- [Problem to solve]
In full and without edits, write out the data that follows.

====== Dataset

(** * Generic CRUD layer: BaseRepository and BaseService over an entity manager

    A shallow embedding of [base.repository.ts] and [base.service.ts].  Every
    asynchronous method becomes a computation in a state-and-exception monad
    over the storage state; [await] is monadic bind, [throw] is [throw].  The
    ORM's entity manager is the one collaborator the two classes talk to: it is
    a record of operations ([EntityManager]), so the repository and the
    service are written once, against any manager.  [Memory] gives the
    row-level semantics of those operations on a table with soft deletion; the
    properties that speak about stored records are stated against it. *)

From Stdlib Require Import ZArith List Ascii String Bool Lia.
Import ListNotations.
Local Open Scope Z_scope.

Set Implicit Arguments.

(** ** Entities *)

(** A [Date] is a point in time (milliseconds since the epoch). *)
Definition Date := Z.

(** [BaseEntity]: the four optional base properties ([id?], [createdAt?],
    [updatedAt?], [deletedAt?]); [columns] holds the columns a concrete
    entity adds.  [None] is an absent or null property. *)
Record BaseEntity (Columns : Type) : Type := mkEntity {
  id : option Z;
  createdAt : option Date;
  updatedAt : option Date;
  deletedAt : option Date;
  columns : Columns
}.

(** The [User] entity: three string columns. *)
Record UserColumns : Type := mkUser {
  email : string;
  password : string;
  name : string
}.

Definition User := BaseEntity UserColumns.

(** ** Run-time values tested by the layer *)

(** The values on which the layer tests truthiness or strict equality: an
    affected-row count, null, an entity object, or a promise that has not
    been awaited. *)
Inductive JsValue (Columns : Type) : Type :=
| JsUndefined
| JsNull
| JsNumber (n : Z)
| JsObject (e : BaseEntity Columns)
| JsPromise.

Arguments JsUndefined {Columns}.
Arguments JsNull {Columns}.
Arguments JsNumber {Columns} n.
Arguments JsPromise {Columns}.

(** [if (v)]: undefined, null and 0 are falsy; objects, promises among them,
    are truthy. *)
Definition truthy {Columns} (v : JsValue Columns) : bool :=
  match v with
  | JsUndefined | JsNull => false
  | JsNumber n => negb (n =? 0)
  | JsObject _ | JsPromise => true
  end.

(** [v === 0] and [v === null]. *)
Definition isZero {Columns} (v : JsValue Columns) : bool :=
  match v with JsNumber n => n =? 0 | _ => false end.

Definition isNull {Columns} (v : JsValue Columns) : bool :=
  match v with JsNull => true | _ => false end.

(** An [Entity | null] value. *)
Definition ofEntity {Columns} (o : option (BaseEntity Columns)) : JsValue Columns :=
  match o with Some e => JsObject e | None => JsNull end.

(** ** Query options *)

(** [FindOptionsWhere]: a criteria object, read as the condition it puts on
    a row. *)
Definition FindOptionsWhere (Columns : Type) := BaseEntity Columns -> bool.

(** The criteria [{ id }].  A property whose value is undefined puts no
    condition on the row. *)
Definition whereId {Columns} (i : option Z) : FindOptionsWhere Columns :=
  fun r =>
    match i with
    | Some n => match id r with Some m => m =? n | None => false end
    | None => true
    end.

Definition FindOptionsRelations := list string.

(** [FindOneOptions] / [FindManyOptions]: the properties the layer sets or
    the soft-deletion rule reads. *)
Record FindOneOptions (Columns : Type) : Type := mkOptions {
  where_ : option (FindOptionsWhere Columns);
  relations : option FindOptionsRelations;
  withDeleted : bool
}.

Definition FindManyOptions := FindOneOptions.

(** [{ where }] and [{ where, relations }]. *)
Definition optWhere {Columns} (w : FindOptionsWhere Columns) : FindOneOptions Columns :=
  {| where_ := Some w; relations := None; withDeleted := false |}.

Definition optWhereRelations {Columns} (w : FindOptionsWhere Columns)
    (rel : option FindOptionsRelations) : FindOneOptions Columns :=
  {| where_ := Some w; relations := rel; withDeleted := false |}.

(** [QueryDeepPartialEntity]: the properties an update assigns, the key
    among them; an absent property is left as it is. *)
Record QueryDeepPartialEntity (Columns : Type) : Type := mkPatch {
  setId : option Z;
  setCreatedAt : option Date;
  setUpdatedAt : option Date;
  setDeletedAt : option (option Date);
  setColumns : Columns -> Columns
}.

(** [UpdateResult]: only [affected] is read. *)
Record UpdateResult (Columns : Type) : Type := mkUpdateResult {
  affected : JsValue Columns
}.

(** ** Promises: state and exceptions *)

(** [EntityNotFound] carries the entity's name; every other failure comes
    from the storage layer. *)
Inductive Exception : Type :=
| EntityNotFound (entity : string)
| StorageError (message : string).

Inductive Result (A : Type) : Type :=
| Ok (a : A)
| Throw (e : Exception).

Arguments Throw {A} e.

(** An asynchronous computation over storage state [Store]: it ends with a
    value or a raised exception, and with the storage as it left it. *)
Definition M (Store A : Type) : Type := Store -> Result A * Store.

Definition ret {Store A} (a : A) : M Store A := fun s => (Ok a, s).

Definition throw {Store A} (e : Exception) : M Store A := fun s => (Throw e, s).

Definition bind {Store A B} (m : M Store A) (f : A -> M Store B) : M Store B :=
  fun s =>
    match m s with
    | (Ok a, s') => f a s'
    | (Throw e, s') => (Throw e, s')
    end.

(** The value a computation that was started but not awaited has: a promise
    object, whatever its outcome will be. *)
Definition promiseOf {Columns Store A} (pending : M Store A) : JsValue Columns :=
  JsPromise.

Declare Scope async_scope.
Delimit Scope async_scope with async.
Notation "x <- m ;; k" := (bind m (fun x => k))
  (at level 61, m at next level, right associativity) : async_scope.
Notation "m ;;; k" := (bind m (fun _ => k))
  (at level 61, right associativity) : async_scope.
Local Open Scope async_scope.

============

- [Reply to the exercise]
(** * Generic CRUD layer: BaseRepository and BaseService over an entity manager

    A shallow embedding of [base.repository.ts] and [base.service.ts].  Every
    asynchronous method becomes a computation in a state-and-exception monad
    over the storage state; [await] is monadic bind, [throw] is [throw].  The
    ORM's entity manager is the one collaborator the two classes talk to: it is
    a record of operations ([EntityManager]), so the repository and the
    service are written once, against any manager.  [Memory] gives the
    row-level semantics of those operations on a table with soft deletion; the
    properties that speak about stored records are stated against it. *)

From Stdlib Require Import ZArith List Ascii String Bool Lia.
Import ListNotations.
Local Open Scope Z_scope.

Set Implicit Arguments.

(** ** Entities *)

(** A [Date] is a point in time (milliseconds since the epoch). *)
Definition Date := Z.

(** [BaseEntity]: the four optional base properties ([id?], [createdAt?],
    [updatedAt?], [deletedAt?]); [columns] holds the columns a concrete
    entity adds.  [None] is an absent or null property. *)
Record BaseEntity (Columns : Type) : Type := mkEntity {
  id : option Z;
  createdAt : option Date;
  updatedAt : option Date;
  deletedAt : option Date;
  columns : Columns
}.

(** The [User] entity: three string columns. *)
Record UserColumns : Type := mkUser {
  email : string;
  password : string;
  name : string
}.

Definition User := BaseEntity UserColumns.

(** ** Run-time values tested by the layer *)

(** The values on which the layer tests truthiness or strict equality: an
    affected-row count, null, an entity object, or a promise that has not
    been awaited. *)
Inductive JsValue (Columns : Type) : Type :=
| JsUndefined
| JsNull
| JsNumber (n : Z)
| JsObject (e : BaseEntity Columns)
| JsPromise.

Arguments JsUndefined {Columns}.
Arguments JsNull {Columns}.
Arguments JsNumber {Columns} n.
Arguments JsPromise {Columns}.

(** [if (v)]: undefined, null and 0 are falsy; objects, promises among them,
    are truthy. *)
Definition truthy {Columns} (v : JsValue Columns) : bool :=
  match v with
  | JsUndefined | JsNull => false
  | JsNumber n => negb (n =? 0)
  | JsObject _ | JsPromise => true
  end.

(** [v === 0] and [v === null]. *)
Definition isZero {Columns} (v : JsValue Columns) : bool :=
  match v with JsNumber n => n =? 0 | _ => false end.

Definition isNull {Columns} (v : JsValue Columns) : bool :=
  match v with JsNull => true | _ => false end.

(** An [Entity | null] value. *)
Definition ofEntity {Columns} (o : option (BaseEntity Columns)) : JsValue Columns :=
  match o with Some e => JsObject e | None => JsNull end.

(** ** Query options *)

(** [FindOptionsWhere]: a criteria object, read as the condition it puts on
    a row. *)
Definition FindOptionsWhere (Columns : Type) := BaseEntity Columns -> bool.

(** The criteria [{ id }].  A property whose value is undefined puts no
    condition on the row. *)
Definition whereId {Columns} (i : option Z) : FindOptionsWhere Columns :=
  fun r =>
    match i with
    | Some n => match id r with Some m => m =? n | None => false end
    | None => true
    end.

Definition FindOptionsRelations := list string.

(** [FindOneOptions] / [FindManyOptions]: the properties the layer sets or
    the soft-deletion rule reads. *)
Record FindOneOptions (Columns : Type) : Type := mkOptions {
  where_ : option (FindOptionsWhere Columns);
  relations : option FindOptionsRelations;
  withDeleted : bool
}.

Definition FindManyOptions := FindOneOptions.

(** [{ where }] and [{ where, relations }]. *)
Definition optWhere {Columns} (w : FindOptionsWhere Columns) : FindOneOptions Columns :=
  {| where_ := Some w; relations := None; withDeleted := false |}.

Definition optWhereRelations {Columns} (w : FindOptionsWhere Columns)
    (rel : option FindOptionsRelations) : FindOneOptions Columns :=
  {| where_ := Some w; relations := rel; withDeleted := false |}.

(** [QueryDeepPartialEntity]: the properties an update assigns, the key
    among them; an absent property is left as it is. *)
Record QueryDeepPartialEntity (Columns : Type) : Type := mkPatch {
  setId : option Z;
  setCreatedAt : option Date;
  setUpdatedAt : option Date;
  setDeletedAt : option (option Date);
  setColumns : Columns -> Columns
}.

(** [UpdateResult]: only [affected] is read. *)
Record UpdateResult (Columns : Type) : Type := mkUpdateResult {
  affected : JsValue Columns
}.

(** ** Promises: state and exceptions *)

(** [EntityNotFound] carries the entity's name; every other failure comes
    from the storage layer. *)
Inductive Exception : Type :=
| EntityNotFound (entity : string)
| StorageError (message : string).

Inductive Result (A : Type) : Type :=
| Ok (a : A)
| Throw (e : Exception).

Arguments Throw {A} e.

(** An asynchronous computation over storage state [Store]: it ends with a
    value or a raised exception, and with the storage as it left it. *)
Definition M (Store A : Type) : Type := Store -> Result A * Store.

Definition ret {Store A} (a : A) : M Store A := fun s => (Ok a, s).

Definition throw {Store A} (e : Exception) : M Store A := fun s => (Throw e, s).

Definition bind {Store A B} (m : M Store A) (f : A -> M Store B) : M Store B :=
  fun s =>
    match m s with
    | (Ok a, s') => f a s'
    | (Throw e, s') => (Throw e, s')
    end.

(** The value a computation that was started but not awaited has: a promise
    object, whatever its outcome will be. *)
Definition promiseOf {Columns Store A} (pending : M Store A) : JsValue Columns :=
  JsPromise.

Declare Scope async_scope.
Delimit Scope async_scope with async.
Notation "x <- m ;; k" := (bind m (fun x => k))
  (at level 61, m at next level, right associativity) : async_scope.
Notation "m ;;; k" := (bind m (fun _ => k))
  (at level 61, right associativity) : async_scope.
Local Open Scope async_scope.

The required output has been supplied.